JATIMTIMES - Menyusutnya area hijau akibat laju pembangunan yang masif tengah menjadi perhatian Pemerintah Kota Batu. Untuk menyikapi ancaman tersebut eksekutif menggandeng DPRD untuk secara tegas membentengi kawasan agraris lewat penggodokan Rancangan Peraturan Daerah (Raperda) tentang Pelindungan Lahan Pertanian Pangan Berkelanjutan (LP2B).
Langkah legislasi ini diambil sebagai payung hukum untuk melarang keras segala bentuk konversi atau alih fungsi lahan pertanian produktif secara liar. Pemerintah daerah tidak ingin identitas Kota Batu sebagai salah satu lumbung pangan dan daerah agraris di Jawa Timur perlahan luntur akibat maraknya alih fungsi lahan yang tidak terkendali.
Baca Juga : Retakan Kembali Muncul di Pasar Besar, Pemkot Malang Siapkan Sterilisasi
Plt. Wali Kota Batu, Heli Suyanto, menegaskan bahwa penerapan regulasi anyar ini nantinya tidak hanya berfokus pada penegakan aturan hukum dan sanksi yang tegas di lapangan. Pihak eksekutif juga telah menyiapkan skema timbal balik berupa pemberian berbagai insentif daerah yang menguntungkan guna menjamin kelangsungan kesejahteraan para petani lokal.
“Pemerintah Kota Batu melakukan penyusunan basis data spasial lahan pertanian berkelanjutan secara akurat guna menghindari tumpang tindih kepentingan serta menjamin kepastian hukum bagi petani,” ujar Heli Suyanto saat ditemui, belum lama ini.

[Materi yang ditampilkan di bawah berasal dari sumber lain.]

(* ===== verification/Rsa.v ===== *)
(** * RSA: [crypt/rsa.C], [crypt/rsa.h]

    The exponent is 3; decryption works modulo the two primes. *)
From Stdlib Require Import ZArith Lia Znumtheory.
From stdpp Require Import prelude.
From S2P Require Import Prelude Mdblock Sha1 Bits Mpz MpzSpec MpzRaw Pad NumTheory Bigint Prime PrimeProps.

Record rsa_pub := mkrsapub { rsa_n : Z; rsa_e : Z; rsa_nbits : Z }.
Definition rsa_pub_new (nn : Z) : rsa_pub := mkrsapub nn 3 (Z.max (nbits nn - 1) 0).

Record rsa_priv := mkrsapriv {
  rsa_pub_of : rsa_pub;
  rsa_p : Z;
  rsa_q : Z;
  rsa_phin : Z;
  rsa_d : Z;
  rsa_dp : Z;
  rsa_dq : Z;
  rsa_pinvq : Z
}.

Section rsa.
Context `{HG : !Gmp} `{HN : !GmpNum}.

(** [init] is the assertion. *)
Definition rsa_priv_new (n1 n2 : Z) : outcome rsa_priv :=
  let pub := rsa_pub_new (n1 * n2) in
  let p1 := n1 - 1 in
  let q1 := n2 - 1 in
  let phin := p1 * q1 in
  let d := invert (rsa_e pub) phin mod phin in
  let dp := d mod p1 in
  let dq := d mod q1 in
  let pinvq := invert n1 n2 mod n2 in
  assertM (n1 <? n2) ;;
  Done (mkrsapriv pub n1 n2 phin d dp dq pinvq).

Definition rsa_make (n1 n2 : Z) : outcome (option rsa_priv) :=
  if (n1 =? n2) || (n1 <=? 1) || (n2 <=? 1) || negb (probab_prime n1 5) || negb (probab_prime n2 5) then Done None
  else k ← (if n1 <? n2 then rsa_priv_new n1 n2 else rsa_priv_new n2 n1); Done (Some k).

Definition rsa_keygen (fuel weak : nat) (nb : Z) (rnd1 rnd2 : list (list Z)) : outcome rsa_priv :=
  p1 ← random_srpprime fuel weak (nb / 2 + (nb .& 1)) rnd1;
  p2 ← random_srpprime fuel weak (nb / 2 + (nb .& 1)) rnd2;
  if p2 <? p1 then rsa_priv_new p2 p1 else rsa_priv_new p1 p2.

Definition rsa_encrypt_int (k : rsa_pub) (m : Z) : Z :=
  if (m =? 0) || (rsa_nbits k <? nbits m) then 0 else powm m (rsa_e k) (rsa_n k).

Definition rsa_decrypt_int (k : rsa_priv) (c : Z) : Z :=
  let mp := powm c (rsa_dp k) (rsa_p k) in
  let mq := powm c (rsa_dq k) (rsa_q k) in
  let v := ((mq - mp) * rsa_pinvq k) mod rsa_q k in
  mp + rsa_p k * v.

Context (junk : Z -> list Z).

Definition rsa_encrypt (k : rsa_pub) (rnd : Z -> list Z) (msg : list Z) : outcome Z :=
  m ← pre_encrypt junk rnd msg (rsa_nbits k);
  let m := mpz_val m in
  if m =? 0 then Done 0 else Done (rsa_encrypt_int k m).

Definition rsa_decrypt (k : rsa_priv) (msg msglen : Z) : outcome (option (list Z)) :=
  let m := rsa_decrypt_int k msg in
  post_decrypt junk (mpz_of_Z m) msglen (rsa_nbits (rsa_pub_of k)).
End rsa.

(** ** Correctness *)
Section correct.
Context `{HG : !Gmp} `{HGok : !GmpOK} `{HN : !GmpNum} `{HNok : !GmpNumOK}.
Context (p q : Z) (Hp : Z.prime p) (Hq : Z.prime q) (Hlt : 2 < p < q) (H3 : Z.gcd 3 ((p - 1) * (q - 1)) = 1).

Lemma rsa_new : exists k, rsa_priv_new p q = Done k /\ rsa_pub_of k = mkrsapub (p * q) 3 (nbits (p * q) - 1) /\ rsa_p k = p /\ rsa_q k = q
  /\ 3 * rsa_dp k =[p - 1]= 1 /\ 3 * rsa_dq k =[q - 1]= 1 /\ 0 < rsa_dp k /\ 0 < rsa_dq k /\ rsa_pinvq k * p =[q]= 1.
Proof using Hp Hq Hlt H3 HNok.
  unfold rsa_priv_new. cbv zeta. destruct (Z.ltb_spec p q); [|lia]. cbn [assertM mbind outcome_bind rsa_pub_new rsa_e]. eexists. split; [done|].
  cbn [rsa_pub_of rsa_p rsa_q rsa_dp rsa_dq rsa_pinvq]. pose proof (nbits_pos (p * q) ltac:(nia)).
  split; [unfold rsa_pub_new; f_equal; lia|]. do 2 (split; [done|]). set (phi := (p - 1) * (q - 1)) in *. assert (Hphi : 1 < phi) by nia.
  set (d := invert 3 phi mod phi). assert (Hd : 3 * d =[phi]= 1) by (unfold d; rewrite congr_mod; by apply invert_congr).
  assert (Dp : 3 * (d mod (p - 1)) =[p - 1]= 1).
  { rewrite congr_mod. apply (congr_of_divide (p - 1) phi); [lia|lia|exists (q - 1); unfold phi; lia|done]. }
  assert (Dq : 3 * (d mod (q - 1)) =[q - 1]= 1).
  { rewrite congr_mod. apply (congr_of_divide (q - 1) phi); [lia|lia|exists (p - 1); unfold phi; lia|done]. }
  assert (Pos : forall m, 2 <= m -> 3 * (d mod m) =[m]= 1 -> 0 < d mod m).
  { intros m Hm E. pose proof (Z.mod_pos_bound d m ltac:(lia)). destruct (Z.eq_dec (d mod m) 0) as [Z0|]; [|lia].
    rewrite Z0 in E. unfold congr in E. rewrite Z.mod_0_l, Z.mod_small in E by lia. lia. }
  do 4 (split; [done || apply Pos; (done || lia)|]). rewrite congr_mod, Z.mul_comm. apply invert_congr; [lia|]. by apply small_unit; [|lia].
Qed.

(** Raising to the third power and to its inverse. *)
Lemma rsa_pow pr m d : Z.prime pr -> 2 < pr -> 0 < d -> 3 * d =[pr - 1]= 1 -> m ^ (3 * d) =[pr]= m.
Proof using.
  intros Hpr H2 Hd E. destruct (Z.eq_dec (Z.gcd m pr) 1) as [G|G].
  - transitivity (m ^ 1); [|by rewrite Z.pow_1_r]. apply (pow_congr_order pr m (pr - 1)); [lia|lia|lia|by apply fermat|done].
  - assert (M : m =[pr]= 0).
    { apply congr_divide; [lia|]. rewrite Z.sub_0_r. destruct (Z.eq_dec (m mod pr) 0) as [D|N]; [by apply Z.mod_divide in D; [|lia]|].
      destruct G. apply prime_unit; [done|]. intros D. apply Z.mod_divide in D; [done|lia]. }
    rewrite M. by rewrite Z.pow_0_l by lia.
Qed.

Lemma rsa_core k m : rsa_priv_new p q = Done k -> 0 <= m < p * q -> rsa_decrypt_int k (powm m 3 (p * q)) = m.
Proof using Hp Hq Hlt H3 HNok.
  intros Hk Hm. destruct rsa_new as (k' & E & _ & Ep & Eq & Dp & Dq & Pp & Pq & Ei). rewrite E in Hk. injection Hk as <-.
  unfold rsa_decrypt_int. rewrite Ep, Eq. set (c := powm m 3 (p * q)). assert (Cc : c =[p * q]= m ^ 3) by (apply powm_congr; nia).
  assert (Cp : c =[p]= m ^ 3) by (apply (congr_of_divide p (p * q)); [lia|nia|exists q; lia|done]).
  assert (Cq : c =[q]= m ^ 3) by (apply (congr_of_divide q (p * q)); [lia|nia|exists p; lia|done]).
  assert (Mp : powm c (rsa_dp k') p =[p]= m) by (rewrite powm_congr, Cp, <- Z.pow_mul_r by lia; by apply rsa_pow; [|lia|..]).
  assert (Mq : powm c (rsa_dq k') q =[q]= m) by (rewrite powm_congr, Cq, <- Z.pow_mul_r by lia; by apply rsa_pow; [|lia|..]).
  pose proof (powm_bound c (rsa_dp k') p ltac:(lia) ltac:(lia)) as Bp. set (mp := powm c (rsa_dp k') p) in *. set (mq := powm c (rsa_dq k') q) in *.
  pose proof (Z.mod_pos_bound ((mq - mp) * rsa_pinvq k') q ltac:(lia)) as Bv. set (v := ((mq - mp) * rsa_pinvq k') mod q) in *.
  apply (congr_small (p * q)); [|nia|done]. apply crt; [lia|lia|by apply small_unit; [|lia]| |].
  - rewrite (Z.mul_comm p v), (congr_multiple p), Z.add_0_r. done.
  - unfold v. rewrite congr_mod. transitivity (mp + (mq - mp) * (rsa_pinvq k' * p)); [apply congr_mul_eq; ring|]. rewrite Ei, <- Mq.
    apply congr_mul_eq. ring.
Qed.
End correct.

(** RSA decryption by the Chinese remainder theorem gives back every
    message that was encrypted, for primes [p < q] such that 3 has an inverse
    modulo [(p - 1) * (q - 1)]. *)
Theorem rsa_decrypt_encrypt `{HG : !Gmp} `{HGok : !GmpOK} `{HN : !GmpNum} `{HNok : !GmpNumOK} junk rnd p q k msg m :
  (forall n, 0 <= n -> length (junk n) = Z.to_nat n) -> (forall n, 0 <= n -> length (rnd n) = Z.to_nat n /\ Forall is_byte (rnd n)) ->
  Z.prime p -> Z.prime q -> 2 < p < q -> Z.gcd 3 ((p - 1) * (q - 1)) = 1 -> rsa_priv_new p q = Done k -> nbits (p * q) <= 2 ^ 32 ->
  Forall is_byte msg -> Z.of_nat (length msg) + 32 <= (nbits (p * q) - 1) / 8 ->
  pre_encrypt junk rnd msg (nbits (p * q) - 1) = Done m -> mpz_val m <> 0 ->
  exists c, rsa_encrypt junk (rsa_pub_of k) rnd msg = Done c /\ rsa_decrypt junk k c (Z.of_nat (length msg)) = Done (Some msg).
Proof.
  intros Hj Hr Hp Hq Hlt H3 Hk Hn Bm Hl Em Hm0. pose proof (nbits_pos (p * q) ltac:(nia)).
  destruct (encrypt_spec junk Hj (Z.of_nat (length msg)) (nbits (p * q) - 1) ltac:(lia) ltac:(lia) ltac:(lia) rnd msg Hr Bm eq_refl) as (m' & x & Em' & Rx & Bx & V).
  rewrite Em in Em'. injection Em' as <-. rewrite (mpz_val_rep _ _ Rx) in Hm0.
  destruct (rsa_new p q Hp Hq Hlt H3) as (k' & E & Epub & _). rewrite E in Hk. injection Hk as ->.
  pose proof (nbits_low (p * q) ltac:(nia)) as Lo. assert (Hnb : nbits x <= nbits (p * q) - 1).
  { unfold nbits at 1. destruct (Z.eqb_spec x 0); [lia|]. rewrite Z.abs_eq by lia. assert (Z.log2 x < nbits (p * q) - 1); [|lia]. apply Z.log2_lt_pow2; lia. }
  exists (powm x 3 (p * q)). split.
  - unfold rsa_encrypt, rsa_encrypt_int. rewrite Epub. cbn [rsa_nbits rsa_e rsa_n]. rewrite Em. cbn [mbind outcome_bind]. rewrite (mpz_val_rep _ _ Rx).
    destruct (Z.eqb_spec x 0); [done|]. cbn [orb]. destruct (Z.ltb_spec (nbits (p * q) - 1) (nbits x)); [lia|done].
  - unfold rsa_decrypt. rewrite (rsa_core p q Hp Hq Hlt H3 k x E) by lia. rewrite Epub. cbn [rsa_nbits]. rewrite <- V. unfold post_decrypt.
    by rewrite (get_rawmag_le_spec _ m x Rx), (get_rawmag_le_spec _ _ x (mpz_of_Z_rep x)).
Qed.

(** ** An example *)
#[local] Existing Instances gmp_model num_model.
Definition sample_rsa : rsa_priv := match rsa_priv_new sample_p sample_q with Done k => k | _ => mkrsapriv (rsa_pub_new 0) 0 0 0 0 0 0 0 end.
Lemma sample_rsa_new : rsa_priv_new sample_p sample_q = Done sample_rsa.
Proof. vm_compute. reflexivity. Qed.
Definition sample_rsa_enc : mpz := match pre_encrypt sample_bytes sample_bytes [104; 105] 427 with Done m => m | _ => bigint_zero end.

Lemma rsa_decrypt_encrypt_witness :
  exists c, rsa_encrypt sample_bytes (rsa_pub_of sample_rsa) sample_bytes [104; 105] = Done c
    /\ rsa_decrypt sample_bytes sample_rsa c 2 = Done (Some [104; 105]).
Proof.
  destruct (rsa_decrypt_encrypt sample_bytes sample_bytes sample_p sample_q sample_rsa [104; 105] sample_rsa_enc) as (c & E & D);
    [exact (fun n H => proj1 (sample_bytes_ok n H))|exact sample_bytes_ok|exact sample_p_prime|exact sample_q_prime|split; vm_compute; reflexivity
    |vm_compute; reflexivity|exact sample_rsa_new|vm_compute; discriminate|repeat constructor; unfold is_byte; lia|vm_compute; discriminate
    |vm_compute; reflexivity|vm_compute; discriminate|].
  exists c. split; [exact E|exact D].
Defined.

Demi mematangkan program proteksi ini, kata Heli, Pemkot Batu kini tengah memacu pemutakhiran data kepemilikan lahan tani secara mendetail dengan sistem by name by address. Validasi data berbasis spasial yang sinkron dengan Rencana Tata Ruang Wilayah (RTRW) tersebut menjadi kunci utama agar seluruh program intervensi perlindungan lahan dari pemerintah bisa tepat sasaran.
Bagi para pemilik lahan produktif yang areanya masuk dalam zona hijau pelindungan LP2B, pemerintah daerah menjanjikan stimulus ekonomi berupa opsi pemotongan atau keringanan pembayaran Pajak Bumi dan Bangunan (PBB) setiap tahunnya. Langkah ini diharapkan mampu meredam minat masyarakat untuk menjual aset tanah mereka kepada pihak pengembang atau investor eksternal.
“Kami ingin memastikan bahwa petani yang mempertahankan lahan hijaunya mendapatkan kompensasi yang layak, salah satunya melalui formulasi insentif fiskal berupa keringanan beban pajak daerah,” urainya.
Baca Juga : Teken Petisi, Ketua DPRD Jatim Musyafak Tegaskan Dukung Aspirasi Driver Online
Selain relaksasi pajak, para petani yang berkomitmen menjaga status lahan pangannya juga akan diprioritaskan untuk menerima bantuan sarana dan prasarana pertanian (saprotan) secara berkala. Stimulus tersebut meliputi kemudahan akses bantuan benih unggul, ketersediaan pupuk bersubsidi yang stabil, hingga modernisasi alat mesin pertanian (alsintan) dari Dinas Pertanian.
Melalui regulasi yang digodok bersama pansus DPRD Kota Batu ini, eksekutif berharap Raperda LP2B bisa segera disahkan menjadi peraturan daerah dalam waktu dekat. Menurut Heli, Regulasi ini diharapkan mampu menjadi benteng pertahanan terakhir yang kokoh dalam menjaga keseimbangan ekologi, ketahanan pangan daerah, sekaligus memacu pertumbuhan ekonomi hijau yang berkelanjutan.
“Upaya penertiban dokumen dan penetapan zona hijau ini menjadi indikator penting dalam menciptakan kepastian usaha tani di masa depan, sehingga petani kita bisa berproduksi dengan rasa aman tanpa dibayangi ketakutan penggusuran,” pungkas Heli.